Your answer should consist of each line below that includes the word "Hmsg".

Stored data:
════

(** The framing of a multipart body takes room: every part is strictly
    shorter than the body that carries it. *)
Lemma wire_longer_than_part (boundary : string) (parts : list Part) (p : Part) :
  In p parts ->
  (List.length (Content p)
   < String.length (wire (MultipartBody boundary parts)))%nat.
Proof.
  intros Hin. cbn [wire]. rewrite !append_length.
  assert (H1 : (String.length (wire_part boundary p)
                <= String.length (String.concat "" (List.map (wire_part boundary) parts)))%nat).
  { apply concat_length_ge. now apply in_map. }
  assert (H2 : (List.length (Content p) < String.length (wire_part boundary p))%nat).
  { unfold wire_part. rewrite !append_length, string_of_list_byte_length. cbn. lia. }
  lia.
Qed.

Lemma message_of_send (success : bool) (message url : string) :
  message_of (sendJSONResponse success message url) = json_string message.
Proof. reflexivity. Qed.

Lemma url_of_failure (success : bool) (message : string) :
  url_of (sendJSONResponse success message "") = "".
Proof. reflexivity. Qed.

Lemma succeeded_send (success : bool) (message url : string) :
  succeeded (sendJSONResponse success message url) = success.
Proof. destruct success; reflexivity. Qed.

Lemma resolve4 (a b c d : string) :
  (let ct := a in
   let ct := if ct =? "" then b else ct in
   let ct := if ct =? "" then c else ct in
   if ct =? "" then d else ct)
  = first_nonempty [a; b; c; d].
Proof.
  cbv zeta. unfold first_nonempty.
  destruct (a =? "") eqn:Ea; cbn iota; rewrite ?Ea; [|reflexivity].
  destruct (b =? "") eqn:Eb; cbn iota; rewrite ?Eb; [|reflexivity].
  reflexivity.
Qed.

Lemma resolve3 (a b d : string) :
  (let ct := a in
   let ct := if ct =? "" then b else ct in
   if ct =? "" then d else ct)
  = first_nonempty [a; b; d].
Proof.
  cbv zeta. unfold first_nonempty.
  destruct (a =? "") eqn:Ea; cbn iota; rewrite ?Ea; reflexivity.
Qed.

Section Admission.

Context (config : Config) (sniff : list byte -> string).

(** [persist] never answers that the type is not allowed. *)
Lemma persist_message (name : string) (data : list byte) (w : World) :
  message_of (fst (persist config name data w)) <> "File type not allowed".
Proof.
  pose proof (persist_outcome config name data w) as H. cbv zeta in H.
  destruct H as (_ & _ & [(_ & -> & _) | [(_ & _ & -> & _)
                  | (_ & _ & n & _ & _ & _ & [(_ & ->) | (_ & ->)])]]);
    rewrite message_of_send; discriminate.
Qed.

(** When the environment is ready, [persist] succeeds. *)
Lemma persist_ready (name : string) (data : list byte) (w : World) :
  ready config w name data ->
  succeeded (fst (persist config name data w)) = true.
Proof.
  intros (He & Hw & Hroom).
  pose proof (persist_outcome config name data w) as H. cbv zeta in H.
  destruct H as (_ & _ & [(He' & _) | [(_ & Hin & _)
                  | (_ & _ & n & Hn & _ & _ & [(Hlt & _) | (_ & ->)])]]);
    try lia; try contradiction.
  now rewrite succeeded_send.
Qed.

Lemma multipart_parse (r : Request) (w : World) (form : http.Form) :
  fst (http.ParseMultipartForm (MaxFileSize config) (MaxFileSize config) r w)
  = Some form ->
  exists boundary parts,
    Body r = MultipartBody boundary parts
    /\ (Z.of_nat (String.length (wire (Body r))) <= MaxFileSize config)%Z
    /\ snd (url.ParseQuery (RawQuery r)) = false
    /\ form = {| http.Value :=
                   (fst (url.ParseQuery (RawQuery r))
                    ++ List.map http.part_value (List.filter http.is_value parts))%list;
                 http.File := List.filter http.is_file parts |}
    /\ snd (http.ParseMultipartForm (MaxFileSize config) (MaxFileSize config) r w)
       = log (EvReadBody (String.length (wire (Body r)))) w
    /\ (List.length parts <= http.maxParts)%nat.
Proof.
  unfold http.ParseMultipartForm.
  destruct (url.ParseQuery (RawQuery r)) as [qv qe].
  destruct (Body r) as [raw|boundary parts] eqn:Hb; [discriminate|].
  destruct (Z.gtb_spec (Z.of_nat (String.length (wire (MultipartBody boundary parts))))
              (MaxFileSize config)) as [Hgt|Hle]; [discriminate|].
  destruct (Nat.ltb_spec http.maxParts (List.length parts)) as [Hmany|Hfew];
    [discriminate|].
  destruct qe; [discriminate|]. cbn [fst snd]. intros [= <-].
  exists boundary, parts. repeat split; try assumption.
  rewrite Z.min_l by lia. now rewrite Nat2Z.id.
Qed.

Lemma file_part_in (parts : list Part) (header : Part) :
  List.find (fun p => String.eqb (FormName p) "file")
    (List.filter http.is_file parts) = Some header ->
  In header parts.
Proof.
  intros H. apply find_some in H. destruct H as [H _].
  apply filter_In in H. tauto.
Qed.

(** C7.  The type that [isAllowedFileType] checks is the first non-empty
    value of: for multipart, the declared type of the part, the X-File-Type
    header, the [filetype] form field and the sniffed type; for url-encoded,
    the [type] form field, the X-File-Type header and the sniffed type.
    The upload is answered [File type not allowed] exactly when the
    validator rejects that value. *)
Theorem validator_checks_first_nonempty_type (r : Request) (w : World) :
  (forall form header,
      fst (http.ParseMultipartForm (MaxFileSize config) (MaxFileSize config) r w)
      = Some form ->
      http.FormFile form "file" = Some header ->
      (isAllowedFileType config (resolved_multipart sniff r form header) = false
       <-> message_of (fst (handleMultipartUpload config sniff r w))
           = "File type not allowed"))
  /\ (forall form data,
        fst (http.ParseForm r w) = Some form ->
        http.FormValue form "data" <> "" ->
        base64.StdEncoding.DecodeString (http.FormValue form "data") = Some data ->
        (Z.of_nat (List.length data) <= MaxFileSize config)%Z ->
        (isAllowedFileType config (resolved_urlencoded sniff r form data) = false
         <-> message_of (fst (handleFormUrlEncodedUpload config sniff r w))
             = "File type not allowed")).
Proof.
  split.
  - intros form header Hparse Hfile.
    destruct (multipart_parse r w form Hparse)
      as (boundary & parts & Hb & Hlen & _ & Hform & _).
    assert (Hsize : (Z.of_nat (List.length (Content header)) <= MaxFileSize config)%Z).
    { assert (Hin : In header parts).
      { apply file_part_in. rewrite Hform in Hfile. exact Hfile. }
      pose proof (wire_longer_than_part boundary parts header Hin) as Hw.
      rewrite Hb in Hlen. lia. }
    unfold handleMultipartUpload, bind.
    destruct (http.ParseMultipartForm _ _ r w) as [parsed w1].
    cbn [fst] in Hparse. subst parsed. rewrite Hfile.
    destruct (Z.gtb_spec (Z.of_nat (List.length (Content header))) (MaxFileSize config));
      [lia|].
    cbv zeta.
    pose proof (resolve4 (http.Get (PartHeader header) "Content-Type")
                  (http.Get (Header r) "X-File-Type")
                  (http.FormValue form "filetype") (sniff (Content header))) as E.
    cbv zeta in E. fold (resolved_multipart sniff r form header) in E. rewrite E.
    destruct (isAllowedFileType config (resolved_multipart sniff r form header));
      cbn [negb].
    + split; [discriminate|]. intros Hmsg. exfalso.
      exact (persist_message (http.Filename header) (Content header) w1 Hmsg).
    + split; reflexivity.
  - intros form data Hparse Hdata Hdec Hsize.
    unfold handleFormUrlEncodedUpload, bind.
    destruct (http.ParseForm r w) as [parsed w1].
    cbn [fst] in Hparse. subst parsed. cbv zeta.
    destruct (String.eqb_spec (http.FormValue form "data") ""); [contradiction|].
    rewrite Hdec.
    destruct (Z.gtb_spec (Z.of_nat (List.length data)) (MaxFileSize config)); [lia|].
    pose proof (resolve3 (http.FormValue form "type")
                  (http.Get (Header r) "X-File-Type") (sniff data)) as E.
    cbv zeta in E. fold (resolved_urlencoded sniff r form data) in E. rewrite E.
    destruct (isAllowedFileType config (resolved_urlencoded sniff r form data));
      cbn [negb].
    + split; [discriminate|]. intros Hmsg. exfalso.
      exact (persist_message _ data w1 Hmsg).
    + split; reflexivity.
Qed.


Lemma urlencoded_parse (r : Request) (w : World) (form : http.Form) :
  fst (http.ParseForm r w) = Some form ->
  (Z.of_nat (String.length (wire (Body r))) <= http.maxFormSize)%Z
  /\ snd (http.ParseForm r w)
     = log (EvReadBody (String.length (wire (Body r)))) w.
Proof.
  unfold http.ParseForm.
  destruct (url.ParseQuery (RawQuery r)) as [qv qe].
  destruct (Z.gtb_spec (Z.of_nat (String.length (wire (Body r)))) http.maxFormSize)
    as [Hgt|Hle]; [discriminate|].
  destruct (url.ParseQuery (wire (Body r))) as [bv be].
  destruct (be || qe); [discriminate|]. cbn [fst snd]. intros _.
  split; [assumption|].
  rewrite Z.min_l by lia. now rewrite Nat2Z.id.
Qed.

Lemma ParseMultipartForm_reads (limit maxMemory : Z) (r : Request) (w : World) :
  snd (http.ParseMultipartForm limit maxMemory r w)
  = log (EvReadBody (Z.to_nat (Z.min (Z.of_nat (String.length (wire (Body r))))
                                     (limit + 1)))) w.
Proof.
  unfold http.ParseMultipartForm.
  destruct (url.ParseQuery (RawQuery r)) as [qv qe].
  destruct (Body r) as [raw|boundary parts]; [reflexivity|].
  destruct (_ >? _)%Z; [reflexivity|].
  destruct (_ <? _)%nat; [reflexivity|].
  destruct qe; reflexivity.
Qed.

Lemma ParseForm_reads (r : Request) (w : World) :
  snd (http.ParseForm r w)
  = log (EvReadBody (Z.to_nat (Z.min (Z.of_nat (String.length (wire (Body r))))
                                     (http.maxFormSize + 1)))) w.
Proof.
  unfold http.ParseForm.
  destruct (url.ParseQuery (RawQuery r)) as [qv qe].
  destruct (_ >? _)%Z; [reflexivity|].
  destruct (url.ParseQuery (wire (Body r))) as [bv be].
  destruct (be || qe); reflexivity.
Qed.

Lemma persist_trace (name : string) (data : list byte) (w : World) :
  exists evs, trace (snd (persist config name data w)) = (trace w ++ evs)%list.
Proof.
  pose proof (persist_outcome config name data w) as H. cbv zeta in H.
  destruct H as (_ & _ & [(_ & _ & _ & Ht) | [(_ & _ & _ & _ & Ht)
                  | (_ & _ & n & _ & _ & Ht & _)]]); eauto.
Qed.

(** Both upload handlers begin by reading the body, each up to its own
    bound. *)
Lemma multipart_begins_with_the_read (r : Request) (w : World) :
  exists evs,
    since w (snd (handleMultipartUpload config sniff r w))
    = EvReadBody (Z.to_nat (Z.min (Z.of_nat (String.length (wire (Body r))))
                                  (MaxFileSize config + 1))) :: evs.
Proof.
  unfold handleMultipartUpload, bind.
  pose proof (ParseMultipartForm_reads (MaxFileSize config) (MaxFileSize config) r w)
    as Hw.
  destruct (http.ParseMultipartForm _ _ r w) as [parsed w1]. cbn [snd] in Hw.
  set (n := Z.to_nat _) in Hw.
  assert (Hret : forall resp, exists evs,
             since w (snd (ret resp w1 : http.Written * World)) = EvReadBody n :: evs).
  { intros resp. exists []. apply since_extends. now rewrite Hw. }
  destruct parsed as [form|]; [|apply Hret].
  destruct (http.FormFile form "file") as [header|]; [|apply Hret].
  destruct (_ >? _)%Z; [apply Hret|]. cbv zeta.
  destruct (negb _); [apply Hret|].
  destruct (persist_trace (http.Filename header) (Content header) w1) as [evs Ht].
  exists evs. apply since_extends.
  change (trace (snd (persist config (http.Filename header) (Content header) w1))
          = (trace w ++ EvReadBody n :: evs)%list).
  rewrite Ht, Hw. cbn [trace log]. now rewrite <- app_assoc.
Qed.

Lemma urlencoded_begins_with_the_read (r : Request) (w : World) :
  exists evs,
    since w (snd (handleFormUrlEncodedUpload config sniff r w))
    = EvReadBody (Z.to_nat (Z.min (Z.of_nat (String.length (wire (Body r))))
                                  (http.maxFormSize + 1))) :: evs.
Proof.
  unfold handleFormUrlEncodedUpload, bind.
  pose proof (ParseForm_reads r w) as Hw.
  destruct (http.ParseForm r w) as [parsed w1]. cbn [snd] in Hw.
  set (n := Z.to_nat _) in Hw.
  assert (Hret : forall resp, exists evs,
             since w (snd (ret resp w1 : http.Written * World)) = EvReadBody n :: evs).
  { intros resp. exists []. apply since_extends. now rewrite Hw. }
  destruct parsed as [form|]; [|apply Hret]. cbv zeta.
  destruct (http.FormValue form "data" =? ""); [apply Hret|].
  destruct (base64.StdEncoding.DecodeString _) as [fileData|]; [|apply Hret].
  destruct (_ >? _)%Z; [apply Hret|].
  destruct (negb _); [apply Hret|].
  match goal with
  | |- context [generateRandomFilename ?name] =>
      destruct (persist_trace name fileData w1) as [evs Ht];
      exists evs; apply since_extends;
      change (trace (snd (persist config name fileData w1))
              = (trace w ++ EvReadBody n :: evs)%list)
  end.
  rewrite Ht, Hw. cbn [trace log]. now rewrite <- app_assoc.
Qed.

════

§ **Worked solution**:
    + split; [discriminate|]. intros Hmsg. exfalso.
      exact (persist_message (http.Filename header) (Content header) w1 Hmsg).
    + split; [discriminate|]. intros Hmsg. exfalso.
      exact (persist_message _ data w1 Hmsg).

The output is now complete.